====== Task inputs ======

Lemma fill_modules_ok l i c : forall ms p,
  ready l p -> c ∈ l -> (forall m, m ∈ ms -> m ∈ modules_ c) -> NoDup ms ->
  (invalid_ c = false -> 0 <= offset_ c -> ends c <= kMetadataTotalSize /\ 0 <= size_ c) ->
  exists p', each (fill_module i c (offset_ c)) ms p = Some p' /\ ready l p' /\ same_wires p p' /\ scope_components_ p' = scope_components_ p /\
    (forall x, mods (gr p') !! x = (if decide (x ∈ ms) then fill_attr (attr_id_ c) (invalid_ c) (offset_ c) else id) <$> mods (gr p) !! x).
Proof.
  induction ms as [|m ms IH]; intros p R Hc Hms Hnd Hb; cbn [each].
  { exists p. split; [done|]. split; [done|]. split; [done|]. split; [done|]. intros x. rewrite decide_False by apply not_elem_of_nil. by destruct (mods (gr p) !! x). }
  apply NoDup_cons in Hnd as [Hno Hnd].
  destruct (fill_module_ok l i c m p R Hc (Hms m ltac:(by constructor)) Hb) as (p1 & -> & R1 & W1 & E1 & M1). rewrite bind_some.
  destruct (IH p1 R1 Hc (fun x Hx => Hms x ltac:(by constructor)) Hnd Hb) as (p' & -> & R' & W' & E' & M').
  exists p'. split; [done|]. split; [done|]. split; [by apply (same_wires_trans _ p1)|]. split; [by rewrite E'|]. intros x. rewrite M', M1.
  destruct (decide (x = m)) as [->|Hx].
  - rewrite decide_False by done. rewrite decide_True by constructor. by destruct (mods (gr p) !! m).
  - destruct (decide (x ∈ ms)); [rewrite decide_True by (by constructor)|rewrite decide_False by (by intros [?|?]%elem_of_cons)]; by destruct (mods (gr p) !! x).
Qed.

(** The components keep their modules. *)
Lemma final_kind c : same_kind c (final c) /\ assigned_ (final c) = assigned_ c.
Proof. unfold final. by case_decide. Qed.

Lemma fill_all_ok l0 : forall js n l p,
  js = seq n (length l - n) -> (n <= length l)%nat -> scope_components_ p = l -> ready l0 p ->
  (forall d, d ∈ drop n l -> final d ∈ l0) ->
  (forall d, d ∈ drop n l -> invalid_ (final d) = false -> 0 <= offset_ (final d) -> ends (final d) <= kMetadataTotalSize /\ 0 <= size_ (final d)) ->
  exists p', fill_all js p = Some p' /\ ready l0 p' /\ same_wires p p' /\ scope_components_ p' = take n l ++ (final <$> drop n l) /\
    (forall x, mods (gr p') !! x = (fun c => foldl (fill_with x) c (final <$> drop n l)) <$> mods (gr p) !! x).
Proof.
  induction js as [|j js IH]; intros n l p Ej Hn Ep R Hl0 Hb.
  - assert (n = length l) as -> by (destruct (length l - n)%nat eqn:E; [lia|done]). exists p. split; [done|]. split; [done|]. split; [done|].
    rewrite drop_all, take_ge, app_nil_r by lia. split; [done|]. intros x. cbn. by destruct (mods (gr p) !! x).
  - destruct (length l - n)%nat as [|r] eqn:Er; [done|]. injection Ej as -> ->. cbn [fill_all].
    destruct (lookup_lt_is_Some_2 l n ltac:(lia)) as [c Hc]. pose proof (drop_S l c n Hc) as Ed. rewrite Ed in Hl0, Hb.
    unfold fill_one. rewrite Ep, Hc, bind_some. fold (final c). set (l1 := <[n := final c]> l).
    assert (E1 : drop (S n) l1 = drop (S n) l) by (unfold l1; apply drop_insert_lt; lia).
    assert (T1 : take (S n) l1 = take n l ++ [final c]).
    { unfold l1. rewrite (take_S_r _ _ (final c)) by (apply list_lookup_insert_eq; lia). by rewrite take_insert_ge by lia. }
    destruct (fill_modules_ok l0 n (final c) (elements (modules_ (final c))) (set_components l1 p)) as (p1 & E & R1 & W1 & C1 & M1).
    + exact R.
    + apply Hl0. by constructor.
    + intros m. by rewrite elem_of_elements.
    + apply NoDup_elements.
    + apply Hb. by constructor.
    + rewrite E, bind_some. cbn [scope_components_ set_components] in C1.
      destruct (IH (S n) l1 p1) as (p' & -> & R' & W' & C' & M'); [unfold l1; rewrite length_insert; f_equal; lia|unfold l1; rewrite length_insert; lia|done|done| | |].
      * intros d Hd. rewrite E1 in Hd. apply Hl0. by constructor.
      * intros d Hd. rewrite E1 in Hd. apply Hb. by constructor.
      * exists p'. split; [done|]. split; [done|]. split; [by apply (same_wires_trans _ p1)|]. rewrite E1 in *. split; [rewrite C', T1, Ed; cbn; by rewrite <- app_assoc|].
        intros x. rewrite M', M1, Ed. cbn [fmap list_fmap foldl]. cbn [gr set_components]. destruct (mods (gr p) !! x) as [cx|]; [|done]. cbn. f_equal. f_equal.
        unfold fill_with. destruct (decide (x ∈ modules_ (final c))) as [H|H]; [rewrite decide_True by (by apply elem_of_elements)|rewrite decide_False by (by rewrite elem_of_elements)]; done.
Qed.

======
====== Task inputs ======

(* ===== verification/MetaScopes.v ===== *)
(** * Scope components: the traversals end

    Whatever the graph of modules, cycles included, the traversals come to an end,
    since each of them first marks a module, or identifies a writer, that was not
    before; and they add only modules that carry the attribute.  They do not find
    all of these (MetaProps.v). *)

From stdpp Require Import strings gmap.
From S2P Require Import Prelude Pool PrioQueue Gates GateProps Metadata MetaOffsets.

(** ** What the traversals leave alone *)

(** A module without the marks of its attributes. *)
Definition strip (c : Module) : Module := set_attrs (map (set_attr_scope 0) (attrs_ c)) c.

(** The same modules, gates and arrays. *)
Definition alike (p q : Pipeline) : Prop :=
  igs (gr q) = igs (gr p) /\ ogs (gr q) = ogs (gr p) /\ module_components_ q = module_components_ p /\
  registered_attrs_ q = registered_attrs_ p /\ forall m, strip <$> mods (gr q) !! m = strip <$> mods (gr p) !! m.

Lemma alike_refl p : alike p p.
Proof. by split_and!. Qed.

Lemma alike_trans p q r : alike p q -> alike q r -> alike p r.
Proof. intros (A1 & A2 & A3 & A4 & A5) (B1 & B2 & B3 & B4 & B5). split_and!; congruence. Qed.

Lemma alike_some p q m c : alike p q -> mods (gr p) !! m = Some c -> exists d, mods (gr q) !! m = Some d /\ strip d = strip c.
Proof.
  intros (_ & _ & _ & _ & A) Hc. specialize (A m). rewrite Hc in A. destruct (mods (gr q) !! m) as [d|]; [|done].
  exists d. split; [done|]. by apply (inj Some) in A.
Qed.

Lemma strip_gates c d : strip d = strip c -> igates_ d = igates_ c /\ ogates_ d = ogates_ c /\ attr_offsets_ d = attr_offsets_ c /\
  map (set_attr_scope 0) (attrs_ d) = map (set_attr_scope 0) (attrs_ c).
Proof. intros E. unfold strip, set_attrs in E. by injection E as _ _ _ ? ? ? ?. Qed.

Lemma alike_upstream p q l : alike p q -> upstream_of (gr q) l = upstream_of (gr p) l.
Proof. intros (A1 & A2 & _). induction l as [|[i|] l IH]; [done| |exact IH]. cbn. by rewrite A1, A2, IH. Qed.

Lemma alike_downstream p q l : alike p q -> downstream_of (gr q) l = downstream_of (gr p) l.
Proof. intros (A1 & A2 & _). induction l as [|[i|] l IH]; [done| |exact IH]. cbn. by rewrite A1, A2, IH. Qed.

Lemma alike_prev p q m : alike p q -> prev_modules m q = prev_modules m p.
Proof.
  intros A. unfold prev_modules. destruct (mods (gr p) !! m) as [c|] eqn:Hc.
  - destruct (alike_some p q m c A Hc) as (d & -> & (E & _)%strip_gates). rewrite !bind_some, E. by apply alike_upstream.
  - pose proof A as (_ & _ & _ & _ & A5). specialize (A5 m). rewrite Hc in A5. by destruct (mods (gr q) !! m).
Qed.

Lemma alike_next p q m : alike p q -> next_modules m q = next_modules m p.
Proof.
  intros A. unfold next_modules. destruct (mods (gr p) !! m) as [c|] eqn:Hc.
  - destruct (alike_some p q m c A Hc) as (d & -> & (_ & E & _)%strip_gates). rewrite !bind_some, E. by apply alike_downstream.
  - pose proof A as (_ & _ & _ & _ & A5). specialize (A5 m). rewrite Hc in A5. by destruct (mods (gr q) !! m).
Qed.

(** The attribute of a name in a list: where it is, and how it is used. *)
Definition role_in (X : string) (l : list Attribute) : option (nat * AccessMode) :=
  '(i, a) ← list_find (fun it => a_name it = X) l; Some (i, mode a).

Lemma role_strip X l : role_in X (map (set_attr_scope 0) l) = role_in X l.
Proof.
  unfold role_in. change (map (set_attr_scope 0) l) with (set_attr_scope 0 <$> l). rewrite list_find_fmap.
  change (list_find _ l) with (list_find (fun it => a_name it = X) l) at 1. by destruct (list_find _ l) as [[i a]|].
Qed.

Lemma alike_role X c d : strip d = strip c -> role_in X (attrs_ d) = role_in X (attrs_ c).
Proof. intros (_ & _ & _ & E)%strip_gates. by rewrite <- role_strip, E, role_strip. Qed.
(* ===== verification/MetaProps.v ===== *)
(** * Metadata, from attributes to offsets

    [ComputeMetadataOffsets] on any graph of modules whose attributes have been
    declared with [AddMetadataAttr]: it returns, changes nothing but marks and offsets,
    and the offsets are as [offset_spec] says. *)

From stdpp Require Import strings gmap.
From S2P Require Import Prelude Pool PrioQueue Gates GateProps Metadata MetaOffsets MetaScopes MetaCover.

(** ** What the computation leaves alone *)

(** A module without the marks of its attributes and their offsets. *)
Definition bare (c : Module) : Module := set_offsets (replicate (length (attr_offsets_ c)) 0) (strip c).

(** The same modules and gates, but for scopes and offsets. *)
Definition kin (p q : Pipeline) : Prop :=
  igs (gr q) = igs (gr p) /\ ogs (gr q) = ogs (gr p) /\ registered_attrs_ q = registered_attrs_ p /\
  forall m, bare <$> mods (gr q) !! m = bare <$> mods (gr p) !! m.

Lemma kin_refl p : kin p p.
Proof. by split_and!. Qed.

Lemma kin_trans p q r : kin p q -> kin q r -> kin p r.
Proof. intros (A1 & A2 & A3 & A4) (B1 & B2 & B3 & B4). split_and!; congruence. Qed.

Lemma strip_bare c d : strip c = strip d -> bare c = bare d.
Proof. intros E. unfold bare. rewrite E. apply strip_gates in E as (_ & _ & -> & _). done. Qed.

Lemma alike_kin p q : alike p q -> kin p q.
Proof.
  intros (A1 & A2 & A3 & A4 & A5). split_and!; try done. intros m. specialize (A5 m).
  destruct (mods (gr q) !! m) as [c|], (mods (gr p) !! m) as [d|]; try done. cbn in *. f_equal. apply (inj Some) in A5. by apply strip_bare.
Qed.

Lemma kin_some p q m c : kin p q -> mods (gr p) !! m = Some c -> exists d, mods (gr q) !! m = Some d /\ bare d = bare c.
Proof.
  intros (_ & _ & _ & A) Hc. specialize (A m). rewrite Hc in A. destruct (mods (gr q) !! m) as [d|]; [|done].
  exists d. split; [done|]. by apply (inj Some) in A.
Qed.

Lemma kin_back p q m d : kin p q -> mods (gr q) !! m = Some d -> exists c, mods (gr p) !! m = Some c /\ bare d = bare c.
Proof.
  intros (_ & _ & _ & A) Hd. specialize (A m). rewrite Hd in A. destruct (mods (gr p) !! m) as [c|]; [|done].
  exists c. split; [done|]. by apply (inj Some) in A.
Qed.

======
====== Task inputs ======

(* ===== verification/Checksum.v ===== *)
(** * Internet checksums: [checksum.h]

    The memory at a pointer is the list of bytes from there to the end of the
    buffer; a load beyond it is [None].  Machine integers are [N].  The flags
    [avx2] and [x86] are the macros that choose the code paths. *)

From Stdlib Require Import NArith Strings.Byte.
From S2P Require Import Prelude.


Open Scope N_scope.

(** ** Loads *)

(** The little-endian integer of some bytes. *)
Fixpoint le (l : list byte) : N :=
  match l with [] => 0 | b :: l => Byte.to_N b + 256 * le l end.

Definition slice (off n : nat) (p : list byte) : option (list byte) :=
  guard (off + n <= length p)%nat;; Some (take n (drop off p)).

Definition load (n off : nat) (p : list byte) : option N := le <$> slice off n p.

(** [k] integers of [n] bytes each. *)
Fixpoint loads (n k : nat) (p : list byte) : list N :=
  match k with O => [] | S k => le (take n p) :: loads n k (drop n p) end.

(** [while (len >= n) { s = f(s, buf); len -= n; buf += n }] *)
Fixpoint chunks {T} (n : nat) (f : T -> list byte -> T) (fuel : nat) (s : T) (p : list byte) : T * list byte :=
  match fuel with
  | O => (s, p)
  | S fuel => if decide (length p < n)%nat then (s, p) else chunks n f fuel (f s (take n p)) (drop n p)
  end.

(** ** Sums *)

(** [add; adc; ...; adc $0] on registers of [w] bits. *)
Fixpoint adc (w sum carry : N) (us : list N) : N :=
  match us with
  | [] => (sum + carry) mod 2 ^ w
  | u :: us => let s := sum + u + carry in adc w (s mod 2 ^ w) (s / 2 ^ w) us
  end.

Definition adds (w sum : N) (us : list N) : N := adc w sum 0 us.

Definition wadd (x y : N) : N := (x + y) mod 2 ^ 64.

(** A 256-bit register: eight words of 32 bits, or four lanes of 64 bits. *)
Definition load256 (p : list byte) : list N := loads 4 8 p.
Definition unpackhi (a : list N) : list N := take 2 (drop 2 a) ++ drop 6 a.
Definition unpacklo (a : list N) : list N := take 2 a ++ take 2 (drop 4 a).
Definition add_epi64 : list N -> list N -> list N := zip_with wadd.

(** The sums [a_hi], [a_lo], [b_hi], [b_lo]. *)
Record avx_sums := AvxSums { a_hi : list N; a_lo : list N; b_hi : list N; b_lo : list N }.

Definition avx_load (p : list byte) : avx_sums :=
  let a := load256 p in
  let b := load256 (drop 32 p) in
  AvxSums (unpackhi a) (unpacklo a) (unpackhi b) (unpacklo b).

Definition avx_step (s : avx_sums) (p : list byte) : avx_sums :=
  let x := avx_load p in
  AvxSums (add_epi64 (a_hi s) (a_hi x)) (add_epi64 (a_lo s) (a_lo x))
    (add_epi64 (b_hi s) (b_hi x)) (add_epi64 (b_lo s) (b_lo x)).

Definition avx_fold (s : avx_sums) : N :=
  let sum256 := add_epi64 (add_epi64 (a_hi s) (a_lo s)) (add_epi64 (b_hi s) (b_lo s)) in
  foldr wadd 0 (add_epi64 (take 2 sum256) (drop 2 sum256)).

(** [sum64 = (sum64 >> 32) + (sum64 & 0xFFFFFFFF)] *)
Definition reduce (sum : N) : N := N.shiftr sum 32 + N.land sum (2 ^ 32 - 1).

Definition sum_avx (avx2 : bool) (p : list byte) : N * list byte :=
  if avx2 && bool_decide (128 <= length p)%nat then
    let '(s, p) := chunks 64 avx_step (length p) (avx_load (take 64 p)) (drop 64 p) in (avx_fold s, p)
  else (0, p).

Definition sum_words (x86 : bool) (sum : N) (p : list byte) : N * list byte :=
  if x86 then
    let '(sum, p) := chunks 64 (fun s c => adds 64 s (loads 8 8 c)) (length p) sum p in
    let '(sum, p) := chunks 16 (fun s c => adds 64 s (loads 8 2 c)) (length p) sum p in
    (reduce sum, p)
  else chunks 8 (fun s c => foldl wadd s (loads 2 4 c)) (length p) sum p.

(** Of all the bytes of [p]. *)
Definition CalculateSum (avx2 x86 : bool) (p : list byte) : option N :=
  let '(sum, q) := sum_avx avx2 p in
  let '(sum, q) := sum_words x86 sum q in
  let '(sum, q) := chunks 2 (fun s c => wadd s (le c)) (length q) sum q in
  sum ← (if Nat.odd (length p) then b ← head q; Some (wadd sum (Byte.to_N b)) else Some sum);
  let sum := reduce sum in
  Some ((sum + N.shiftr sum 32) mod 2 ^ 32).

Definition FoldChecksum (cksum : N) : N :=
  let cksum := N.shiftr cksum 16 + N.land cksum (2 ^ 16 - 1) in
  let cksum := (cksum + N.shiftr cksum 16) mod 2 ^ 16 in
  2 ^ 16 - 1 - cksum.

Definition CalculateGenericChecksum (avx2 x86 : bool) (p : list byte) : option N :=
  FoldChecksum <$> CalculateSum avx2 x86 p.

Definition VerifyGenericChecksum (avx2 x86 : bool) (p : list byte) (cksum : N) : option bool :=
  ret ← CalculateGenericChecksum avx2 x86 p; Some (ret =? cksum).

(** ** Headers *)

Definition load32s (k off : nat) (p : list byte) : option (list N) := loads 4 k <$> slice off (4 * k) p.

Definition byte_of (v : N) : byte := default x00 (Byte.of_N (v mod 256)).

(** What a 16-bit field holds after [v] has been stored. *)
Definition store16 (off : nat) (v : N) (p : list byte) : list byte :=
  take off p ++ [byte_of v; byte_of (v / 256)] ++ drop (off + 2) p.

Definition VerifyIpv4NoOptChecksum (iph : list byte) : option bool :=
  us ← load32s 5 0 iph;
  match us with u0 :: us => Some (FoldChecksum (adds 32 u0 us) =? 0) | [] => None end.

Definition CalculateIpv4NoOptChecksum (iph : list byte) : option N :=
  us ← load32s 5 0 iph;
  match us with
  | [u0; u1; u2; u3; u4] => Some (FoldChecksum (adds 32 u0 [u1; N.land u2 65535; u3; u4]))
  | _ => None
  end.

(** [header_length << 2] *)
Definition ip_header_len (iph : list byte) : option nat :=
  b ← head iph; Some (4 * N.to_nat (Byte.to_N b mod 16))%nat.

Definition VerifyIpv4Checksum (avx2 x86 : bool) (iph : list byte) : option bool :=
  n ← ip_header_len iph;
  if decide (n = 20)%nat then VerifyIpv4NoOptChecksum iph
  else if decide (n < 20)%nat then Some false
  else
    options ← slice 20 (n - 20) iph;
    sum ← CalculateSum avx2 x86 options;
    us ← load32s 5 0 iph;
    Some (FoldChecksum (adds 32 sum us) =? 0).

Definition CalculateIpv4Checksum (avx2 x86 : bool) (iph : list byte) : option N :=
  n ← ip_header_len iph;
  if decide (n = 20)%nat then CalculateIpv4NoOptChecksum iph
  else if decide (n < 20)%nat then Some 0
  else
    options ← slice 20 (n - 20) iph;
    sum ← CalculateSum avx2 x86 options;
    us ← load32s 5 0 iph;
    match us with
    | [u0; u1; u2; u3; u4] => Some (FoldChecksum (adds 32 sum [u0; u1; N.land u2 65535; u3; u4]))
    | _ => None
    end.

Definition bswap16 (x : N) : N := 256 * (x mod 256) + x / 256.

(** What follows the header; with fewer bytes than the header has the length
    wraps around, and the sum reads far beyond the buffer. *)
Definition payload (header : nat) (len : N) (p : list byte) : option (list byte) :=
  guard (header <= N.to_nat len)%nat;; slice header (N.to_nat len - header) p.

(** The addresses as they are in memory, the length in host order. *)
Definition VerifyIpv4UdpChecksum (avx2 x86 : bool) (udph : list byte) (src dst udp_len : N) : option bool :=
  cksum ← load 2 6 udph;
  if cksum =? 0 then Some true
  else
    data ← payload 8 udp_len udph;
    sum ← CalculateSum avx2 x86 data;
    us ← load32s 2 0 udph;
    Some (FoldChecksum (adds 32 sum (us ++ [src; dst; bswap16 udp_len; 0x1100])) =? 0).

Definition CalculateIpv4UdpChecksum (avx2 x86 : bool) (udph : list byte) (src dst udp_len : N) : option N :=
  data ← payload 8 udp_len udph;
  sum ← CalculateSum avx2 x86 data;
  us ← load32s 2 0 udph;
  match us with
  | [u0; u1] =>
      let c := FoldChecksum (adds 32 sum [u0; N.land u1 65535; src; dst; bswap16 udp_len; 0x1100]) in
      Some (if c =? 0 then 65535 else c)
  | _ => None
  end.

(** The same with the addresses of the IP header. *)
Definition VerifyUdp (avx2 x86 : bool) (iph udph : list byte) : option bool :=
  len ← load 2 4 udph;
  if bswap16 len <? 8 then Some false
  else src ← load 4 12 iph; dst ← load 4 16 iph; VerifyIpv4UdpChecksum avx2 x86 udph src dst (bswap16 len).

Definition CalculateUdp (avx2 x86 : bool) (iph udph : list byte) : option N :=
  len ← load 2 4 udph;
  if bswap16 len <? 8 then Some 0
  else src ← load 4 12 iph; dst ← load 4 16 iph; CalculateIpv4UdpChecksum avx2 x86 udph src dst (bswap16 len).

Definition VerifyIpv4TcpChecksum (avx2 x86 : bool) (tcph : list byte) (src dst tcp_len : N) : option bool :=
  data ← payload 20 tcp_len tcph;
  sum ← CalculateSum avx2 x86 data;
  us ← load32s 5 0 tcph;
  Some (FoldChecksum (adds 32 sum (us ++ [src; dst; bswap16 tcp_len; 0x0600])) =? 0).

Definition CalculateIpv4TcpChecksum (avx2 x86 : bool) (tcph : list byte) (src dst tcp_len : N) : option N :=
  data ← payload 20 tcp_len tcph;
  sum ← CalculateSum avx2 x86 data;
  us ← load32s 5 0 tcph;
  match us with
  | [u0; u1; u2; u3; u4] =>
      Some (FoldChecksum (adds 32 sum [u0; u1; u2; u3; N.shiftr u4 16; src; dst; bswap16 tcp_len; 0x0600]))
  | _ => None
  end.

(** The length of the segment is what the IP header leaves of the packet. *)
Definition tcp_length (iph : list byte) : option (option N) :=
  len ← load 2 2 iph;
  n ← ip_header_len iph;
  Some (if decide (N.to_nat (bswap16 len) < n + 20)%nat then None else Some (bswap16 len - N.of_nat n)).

======

What the exercise asks: Reproduce, word for word and in full, only the lines above that start at the line with "by apply alike_downstream." and run through the line with "Lemma alike_role X", both ends included.

Response below:
  - destruct (alike_some p q m c A Hc) as (d & -> & (_ & E & _)%strip_gates). rewrite !bind_some, E. by apply alike_downstream.
  - pose proof A as (_ & _ & _ & _ & A5). specialize (A5 m). rewrite Hc in A5. by destruct (mods (gr q) !! m).
Qed.

(** The attribute of a name in a list: where it is, and how it is used. *)
Definition role_in (X : string) (l : list Attribute) : option (nat * AccessMode) :=
  '(i, a) ← list_find (fun it => a_name it = X) l; Some (i, mode a).

Lemma role_strip X l : role_in X (map (set_attr_scope 0) l) = role_in X l.
Proof.
  unfold role_in. change (map (set_attr_scope 0) l) with (set_attr_scope 0 <$> l). rewrite list_find_fmap.
  change (list_find _ l) with (list_find (fun it => a_name it = X) l) at 1. by destruct (list_find _ l) as [[i a]|].
Qed.

Lemma alike_role X c d : strip d = strip c -> role_in X (attrs_ d) = role_in X (attrs_ c).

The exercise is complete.